Au seuil de l'Être


«  [Qu'est-ce] qui est impliqué par "chaque objet pointe vers la conscience" ?

Un objet est nom et forme. Le nom et la forme appartiennent au corps, aux sens, au mental. Un objet existe seulement parce qu'il y a un sujet. Mais lorsqu'on l'examine de plus près, ce soi-disant sujet, avec lequel nous nous sommes identifiés, est également vu comme étant un objet. Il peut être perçu par un sujet supérieur, appelé parfois le "témoin" pour des raisons pédagogiques. Le témoin n'existe pas. Il y a seulement être le témoin de, qui est conscience, vigilance, notre état naturel.

Lorsqu'il y a identification avec le sujet relatif, la dualité est maintenue et l'objet ne peut se vider de l'objectivité. Mais lorsque le sujet est vu comme une fonction du mental, comme n'ayant aucune autonomie, aucune substance, le nom et la forme sont abandonnés. Dans ce lâcher-prise, l'objet perd son objectivité et se réfère immédiatement à notre totalité, la conscience sans objet. [...]

Lorsque la dernière activité de protection d'une image de soi s'est mise en suspension, on est simplement laissé en présence d'être là. C'est une présence sans direction, sans activité cérébrale. Vous vous trouvez dans la créativité du silence explorant le champ non-cérébral, le sans-direction. Puis, vient un moment où il n'y a plus rien à observer, et la division, maintenant très subtile, entre observateur et observé s'évanouit spontanément. C'est "être méditation", où personne n'est conscient de rien. Personne ne se meut dans la vie quotidienne. Il n'y a pas de restriction sur l'individualité. Il n'y a que totalité, globalité. C'est un non-état. Ensuite, lorsque l'action est requise, l'action apparaît ; lorsque la parole est nécessaire, le son apparaît ; le mouvement se produit lorsque le mouvement est nécessaire. Vous utilisez vos facultés ou vos organes des sens lorsque le besoin s'en fait sentir. Chaque chose, chaque percept, concept, sensation, émotion, vient de la totalité de votre être.

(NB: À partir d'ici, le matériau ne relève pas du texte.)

Lemma apply_edits_short segs : ∀ flags pre,
  Forall line_token (pre ++ olds segs) → Forall line_token (news segs) → separated segs →
  (Z.of_nat (length (pre ++ olds segs)) ≤ U64_MAX)%Z →
  let got := foldr apply_edit (concat (pre ++ olds segs))
               (pick flags (edits (S (length pre)) segs)) in
  let full := concat (pre ++ chosen flags segs) in
  got = full ∨ (got = [] ∧ full = [NL])
  ∨ (pre = [] ∧ (∃ d i rest, segs = Changed d i :: rest) ∧ short_of got full).
Proof.
  induction segs as [|[t|d i] segs IH]; intros flags pre Ho Hn Hs Hb.
  - left. by destruct flags.
  - change (olds (Same t :: segs)) with (t :: olds segs) in *.
    change (news (Same t :: segs)) with (t :: news segs) in *.
    cbn [chosen edits] in *. apply Forall_cons in Hn as [_ Hn].
    assert (Hm : ∀ X, pre ++ t :: X = (pre ++ [t]) ++ X) by (intros; by rewrite <- app_assoc).
    rewrite Hm in Ho, Hb. rewrite (Hm (olds segs)), (Hm (chosen flags segs)).
    pose proof (IH flags (pre ++ [t]) Ho Hn Hs Hb) as H. rewrite length_app, Nat.add_1_r in H.
    destruct H as [H|[H|(H & _)]]; [by left|by right; left|by destruct pre].
  - change (olds (Changed d i :: segs)) with (d ++ olds segs) in *.
    change (news (Changed d i :: segs)) with (i ++ news segs) in *.
    apply Forall_app in Hn as [Hi Hn]. destruct Hs as (Hnonempty & Hnext & Hs).
    destruct flags as [|b flags]; [left; cbn [chosen pick foldr]; by rewrite chosen_none|].
    cbn [edits pick chosen].
    change (S (length pre) + length d)%nat with (S (length pre + length d)).
    rewrite app_assoc in Ho, Hb.
    assert (Hc : Forall line_token ((pre ++ d) ++ chosen flags segs)).
    { apply Forall_app in Ho as [Hpd Ho]. apply Forall_app_2; [done|]. by apply chosen_Forall. }
    pose proof (IH flags (pre ++ d) Ho Hn Hs Hb) as Hinner. cbv zeta in Hinner.
    rewrite length_app, <- !app_assoc in Hinner. rewrite !length_app in Hb. rewrite <- !app_assoc in Hc.
    destruct Hinner as [E|[[E El]|(_ & (d' & i' & r & ->) & _)]]; [| |by destruct Hnext];
      destruct b; cbn [foldr]; [|left; exact E| |right; left; split; [exact E|exact El]].
    + rewrite E. unfold apply_edit. cbn [fst snd].
      destruct (decide (pre ++ d ++ chosen flags segs = [])) as [Hnil|Hnil].
      { rewrite Hnil. apply app_eq_nil in Hnil as [-> [-> Hch]%app_eq_nil]. right; right.
        split; [done|]. split; [by eexists _, _, _|]. exists 1%nat. split; [lia|].
        rewrite Hch. cbn [app concat length repeat]. rewrite app_nil_r. symmetry.
        apply patch_lines_empty; [done|].
        by destruct Hnonempty. }
      destruct (decide (pre ++ i ++ chosen flags segs = [[NL]])) as [Hone|Hone].
      * right; left. rewrite Hone. split; [|done]. apply patch_lines_lone; [done..|].
        rewrite length_app. lia.
      * left. apply patch_lines_tokens; [done..|by left|done|]. rewrite length_app. lia.
    + apply (concat_lone _ Hc) in El.
      assert (pre = [] ∧ d = [] ∧ chosen flags segs = [[NL]]) as (-> & -> & Hch).
      { destruct segs as [|[t|] segs]; [|cbn [chosen] in *|done].
        - exfalso. cbn [chosen edits] in *.
          change (olds []) with (@nil str) in E. rewrite El in E. by destruct flags.
        - rewrite app_assoc in El. apply singleton_app in El as (Hpd & -> & ->).
          by apply app_eq_nil in Hpd as [-> ->]. }
      right; right. split; [done|]. split; [by eexists _, _, _|]. exists 2%nat. split; [lia|].
      cbn [app] in E |- *. rewrite E, Hch. unfold apply_edit. cbn [fst snd length].
      rewrite concat_app. cbn [concat app repeat].
      rewrite <- (patch_lines_empty i) at 1; [|done|by destruct Hnonempty].
      by rewrite <- app_assoc.
Qed.
(* ===== verification/HunkWorld.v ===== *)
(** * Hunk tracker: the world, file contents and git

    What the actor asks of its surroundings is the class [TrackerEnv]: the disk
    through tokio, the repository through gix, the diff of [similar], fresh
    identifiers, and the iteration order of hash maps.  An operation may change
    the world in any way, since other processes run between two of them.  On it,
    the monad of the actor's handlers, [actor/file_utils.rs], and the reading
    part of [actor/git.rs]. *)
From S2P Require Import Prelude RustStr StrSearch HunkTypes HunkDiff.

(** ** The environment *)

(** An entry of a git tree: whether it is a link, and its blob when it has one. *)
Record GitEntry : Type := { is_link : bool; blob : option bytes }.

Class TrackerEnv : Type := {
  World : Type;
  IoError : Type;
  (** [tokio::fs] and [std::path]; metadata is whether it is a link, and its length *)
  symlink_metadata : path → World → option (bool * Z) * World;
  open_file : path → World → bool * World;
  read_prefix : path → Z → World → option bytes * World;
  read_to_end : path → Z → World → option bytes * World;
  fs_write : path → str → World → result unit IoError * World;
  fs_remove : path → World → result unit IoError * World;
  path_exists : path → World → bool * World;
  is_dir : path → World → bool * World;
  canonicalize : path → World → option path * World;
  (** gix *)
  Repo : Type;
  discover : path → World → option Repo * World;
  workdir : Repo → option path;
  head_tree : Repo → World → option (path → option GitEntry) * World;
  head_commit_id : Repo → World → option str * World;
  (** length and modification time of the index file *)
  index_metadata : Repo → World → option (Z * option Z) * World;
  (** the locations under the given paths, and whether each is staged *)
  git_status : Repo → list path → World → option (list (path * bool)) * World;
  (** [spawn_blocking]: the task is cancelled or panics *)
  task_fails : World → bool * World;
  (** [similar]: the changes of a line diff, and whether it reached its deadline *)
  diff_lines : str → str → list Change;
  diff_times_out : str → str → World → bool * World;
  (** the n-th identifier and time drawn *)
  uuid : nat → HunkId;
  now : nat → Z;
  (** the order in which a hash map or set is iterated *)
  map_order : ∀ {A : Type}, World → gmap path A → list (path * A);
  path_order : World → gset path → list path;
  id_order : World → gset HunkId → list HunkId;
  prompt_order : ∀ {A : Type}, World → gmap Z A → list (Z * A);
}.

(** Documented behaviour: identifiers are unique, iteration visits every entry
    once, and a diff's old and new lines are those of its texts. *)
Class LawfulTrackerEnv `{TrackerEnv} : Prop := {
  #[global] uuid_inj :: Inj (=) (=) uuid;
  map_order_perm {A} w (m : gmap path A) : map_order w m ≡ₚ map_to_list m;
  path_order_perm w s : path_order w s ≡ₚ elements s;
  id_order_perm w s : id_order w s ≡ₚ elements s;
  prompt_order_perm {A} w (m : gmap Z A) : prompt_order w m ≡ₚ map_to_list m;
}.

(** ** The actor's state *)

Inductive GitRepoState `{TrackerEnv} : Type :=
| UnknownRepo
| NotARepo
| Discovered (repo : Repo) (prefix : path).
Record RepoSyncState : Type := { head_oid : option str; index_mtime : option Z }.
#[global] Instance RepoSyncState_eq_dec : EqDecision RepoSyncState.
Proof. solve_decision. Defined.

Section world.
Context `{TrackerEnv}.

Record HunkTrackerActor : Type := {
  working_dir : path;
  file_states : gmap path FileHunkState;
  turn_index : gmap Z (gset HunkId);
  git_dirty_cache : gset path;
  git_staged_cache : gset path;
  git_repo_state : GitRepoState;
  repo_sync_state : RepoSyncState;
  mode : TrackingMode;
  session_stats : SessionStats;
}.

Definition HunkTrackerActor_new (wd : path) (m : TrackingMode) : HunkTrackerActor :=
  {| working_dir := wd; file_states := ∅; turn_index := ∅; git_dirty_cache := ∅;
     git_staged_cache := ∅; git_repo_state := UnknownRepo;
     repo_sync_state := {| head_oid := None; index_mtime := None |};
     mode := m; session_stats := SessionStats_default |}.

(** A change the actor made on disk. *)
Inductive DiskOp : Type := Wrote (p : path) (content : str) | Removed (p : path).
Lemma at_least_batch_files k b : keeps (at_least k) (batch_files b).
Proof. keeps_deep. Qed.

(** Every command of a batch that is kept for later was queued. *)
Lemma drained_of cmd rest : batch_of (cmd :: rest) (drain_and_coalesce cmd rest).
Proof.
  unfold drain_and_coalesce.
  assert (∀ cmds b l, batch_of cmds b → batch_of (cmds ++ l) (foldl batch_add b l)) as Hfold.
  { intros cmds b l. revert cmds b. induction l as [|c l IH]; intros cmds b Hb; cbn [foldl].
    - by rewrite app_nil_r.
    - rewrite cons_middle, app_assoc. by apply IH, batch_add_of. }
  apply (Hfold [cmd]). apply (batch_add_of []). by split_and!.
Qed.

(** What the commands of one turn of the loop lose *)
Definition lost_in (queue : list HunkTrackerCommand) (s : Sys) : gset HunkId :=
  match queue with
  | [] => ∅
  | cmd :: rest =>
      if is_coalescable cmd then
        let b := drain_and_coalesce cmd rest in lost_by_all (other_commands b) (batch_files b s).2
      else lost_by cmd s
  end.

Lemma serve_ok L src queue s :
  Ok_ L (actor s) (drawn s) → restorable L src (drawn s) queue →
  Ok_ (lost_in queue s ∪ L) (actor (serve queue s).2) (drawn (serve queue s).2).
Proof.
  intros Hok Hsrc. destruct queue as [|cmd rest]; cbn [serve lost_in].
  { by rewrite union_empty_l_L. }
  destruct (is_coalescable cmd) eqn:Hc.
  - set (b := drain_and_coalesce cmd rest).
    assert (Hb : restorable L src (drawn s) (other_commands b)).
    { intros snap Hin. apply Hsrc. destruct (drained_of cmd rest) as (_ & _ & _ & Ho & _).
      fold b in Ho. rewrite Ho in Hin. by apply elem_of_list_filter in Hin as [? _]. }
    pose proof (keeps_batch_files L b s Hok) as Hfiles.
    pose proof (at_least_batch_files (drawn s) b s (le_n _)) as Hk.
    unfold handle_coalesced_batch. unfold mbind, M_bind in *.
    destruct (batch_files b s) as [u s1]. cbn [fst snd] in *.
    pose proof (commands_ok src (drawn s) (other_commands b) L s1 Hfiles Hk Hb) as Hcmds.
    cbn zeta. destruct (map_M handle_command (other_commands b) s1) as [rs s2]. exact Hcmds.
  - pose proof (commands_ok src (drawn s) [cmd] L s Hok (le_n _)) as Hcmds. cbn [map_M] in Hcmds.
    cbn [lost_by_all] in Hcmds. rewrite union_empty_r_L in Hcmds.
    unfold mbind, M_bind in *. destruct (handle_command cmd s) as [r s1]. apply Hcmds.
    intros snap Hin%list_elem_of_singleton. apply Hsrc. rewrite Hin. left.
Qed.

(** ** Reachable trackers *)

Definition with_world (w : World) (s : Sys) : Sys :=
  {| actor := actor s; world := w; drawn := drawn s; sent := sent s; disk_log := disk_log s |}.

(** A tracker starts empty, scans when it starts in the [AllDirty] mode, and then
    serves its queue; between two turns of its loop the world changes in any way,
    and its operations fail or not.  A restored snapshot was taken from a reachable
    tracker.  [L] holds the hunks that were lost on the way: those a command asked
    to accept or reject when its answer reports a failed write or removal.  It is
    empty as long as no answer does, and may be given larger, as it must be to
    restore a snapshot of a tracker that had lost some. *)
Inductive reachable : gset HunkId → Sys → Prop :=
| reach_new wd m w n :
    reachable ∅ {| actor := HunkTrackerActor_new wd m; world := w; drawn := n; sent := [];
                   disk_log := [] |}
| reach_start L s : reachable L s → reachable L (start s).2
| reach_world L s w : reachable L s → reachable L (with_world w s)
| reach_more L L' s : reachable L s → L ⊆ L' → reachable L' s
| reach_serve L s queue (src : HunkTrackerSnapshot → Sys) :
    reachable L s →
    (∀ snap, RestoreState snap ∈ queue → reachable L (src snap)) →
    (∀ snap, RestoreState snap ∈ queue →
       (drawn (src snap) ≤ drawn s)%nat ∧ snap = (take_snapshot (src snap)).1) →
    reachable (lost_in queue s ∪ L) (serve queue s).2.

Lemma reachable_ok L s : reachable L s → Ok_ L (actor s) (drawn s).
Proof.
  induction 1 as [wd m w n|L s _ IH|L s w _ IH|L L' s _ IH HL|L s queue src _ IH _ IHsrc Hsrc].
  - eapply tracker_ok_later; [apply tracker_ok_new|]. lia.
  - revert s IH. apply (keeps_bind (Ok_ L) get_actor); [apply keeps_get_actor|]. intros a.
    case_match; [apply keeps_refresh_git_dirty_cache|apply keeps_ret].
  - exact IH.
  - by eapply tracker_ok_exempt.
  - apply (serve_ok L src); [done|]. intros snap Hin. destruct (Hsrc snap Hin). auto.
Qed.

(** ** Pending hunks, over any order of the files *)

Definition pending_of (files : list (path * FileHunkState)) : list Hunk :=
  concat (map (λ e, hunks e.2) files).
Definition all_pending (s : Sys) : list Hunk :=
  pending_of (map_order (world s) (file_states (actor s))).

Lemma elem_of_pending files h :
  h ∈ pending_of files ↔ ∃ p st, (p, st) ∈ files ∧ h ∈ hunks st.
Proof.
  unfold pending_of. rewrite list_elem_of_In, in_concat. setoid_rewrite in_map_iff. split.
  - intros (l & ([p st] & <- & He) & Hh). exists p, st. by rewrite !list_elem_of_In.
  - intros (p & st & He & Hh). exists (hunks st). rewrite list_elem_of_In in He. rewrite list_elem_of_In in Hh.
    split; [by exists (p, st)|done].
Qed.
Lemma live_pending s h : live (actor s) h ↔ h ∈ all_pending s.
Proof.
  unfold all_pending. rewrite elem_of_pending. unfold live. setoid_rewrite elem_of_order. done.
Qed.

Lemma pending_ids_NoDup E a n files :
  index_ok E a n → NoDup (map fst files) → (∀ p st, (p, st) ∈ files → file_of a p st) →
  NoDup (ids (pending_of files)).
Proof.
  intros Hok. induction files as [|[p st] files IH]; intros Hnd Hf; [constructor|].
  cbn [map fst] in Hnd. apply NoDup_cons in Hnd as [Hp Hnd].
  change (NoDup (ids (hunks st ++ pending_of files))). unfold ids. rewrite map_app.
  assert (Hst : file_of a p st) by (apply Hf; left).
  apply NoDup_app. split_and!.
  - exact (file_ids _ _ _ Hok p st Hst).
  - intros i (h & Hh & <-)%ids_elem_of (h' & Hh' & Hid)%ids_elem_of.
    apply elem_of_pending in Hh' as (q & st' & Hq & Hh').
    assert (p = q) as ->.
    { eapply (one_file _ _ _ Hok p q st st' h h'); [done| |done..]. apply Hf. by right. }
    apply Hp, list_elem_of_fmap. by exists (q, st').
  - apply IH; [done|]. intros q st' Hq. apply Hf. by right.
Qed.
Lemma all_pending_NoDup L s : Ok_ L (actor s) (drawn s) → NoDup (ids (all_pending s)).
Proof.
  intros Hok. eapply pending_ids_NoDup; [apply Hok|apply NoDup_order|].
  intros p st. by rewrite elem_of_order.
Qed.

Lemma NoDup_ids_inj l h h' : NoDup (ids l) → h ∈ l → h' ∈ l → hunk_id h = hunk_id h' → h = h'.
Proof.
  intros Hnd [i Hi]%list_elem_of_lookup [j Hj]%list_elem_of_lookup Hid.
  assert (Ei : ids l !! i = Some (hunk_id h)) by (unfold ids; by rewrite list_lookup_fmap, Hi).
  assert (Ej : ids l !! j = Some (hunk_id h)) by (unfold ids; by rewrite list_lookup_fmap, Hj, Hid).
  pose proof (NoDup_lookup _ _ _ _ Hnd Ei Ej). congruence.
Qed.

Lemma NoDup_ids_NoDup l : NoDup (ids l) → NoDup l.
Proof. apply NoDup_fmap_1. Qed.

Quelles sont les étapes pour parvenir à l'observation non subjective libre de la personne ?

Lorsqu'un objet se présente à la conscience et que vous ne vous y associez pas, il n'y a ni intention, ni expectation. Le mental n'est pas occupé à attendre un résultat. L'observation alors est une attention non réactionnelle. Vous ne faites rien à l'objet ni n'essayez d'en retirer quoi que ce soit. Dans cette non-relation, le mental se met au repos - simplement parce qu'il n'a plus aucun rôle à jouer. Sans effort, vous vous trouvez simplement ouvert, libre du passé.

Lorsque vous attendez une expérience, tout le passé est encore actif. Vous êtes encore lié affectivement à l'objet, appelant une conclusion, voulant modifier, analyser ou transformer le présent. De cette façon, vous espérez vous offrir une expérience. Voyez ce que cela veut dire d'être seulement là, d'être présent sans aucun centre pour votre psyché, subconscient ou inconscient. Il y a seulement observation. Dans cette observation, vous n'êtes pas enchaîné au passé. Vous êtes libre, et la distinction entre observateur et observé - je et moi-même - s'évanouit. Vous êtes abandonné à la complète tranquillité.

Une nouvelle sensibilité naît lorsque le mouvement cérébral s'arrête. La pensée, l'émotivité, l'intention disparaissent et vous vous trouvez dans la tranquillité originelle du corps, des sens et du mental. Il n'y a plus aucun mouvement venant d'un centre, d'une personne, mais un mouvement qui a lieu simultanément à travers tout votre être.

La perception pure, sans l'interférence de l'image de soi, peut-elle être cultivée ?

Absolument. Vous pouvez être consciemment dans un paysage sans rester dans le cadre de la forme et du nom. Lorsqu'un peintre n'est pas figé dans la forme et le nom, il peint davantage qu'un simple arbre et un toit. Il peint ce qui n'est pas visible dans la forme et le nom. On ne doit pas encadrer un objet par la mémoire et l'anticipation. Lorsqu'il y a simplement regard, sans l'intervention du mental, il y a ouverture, accueil, et l'objet se détend et s'épanouit dans l'hospitalité de votre être entier.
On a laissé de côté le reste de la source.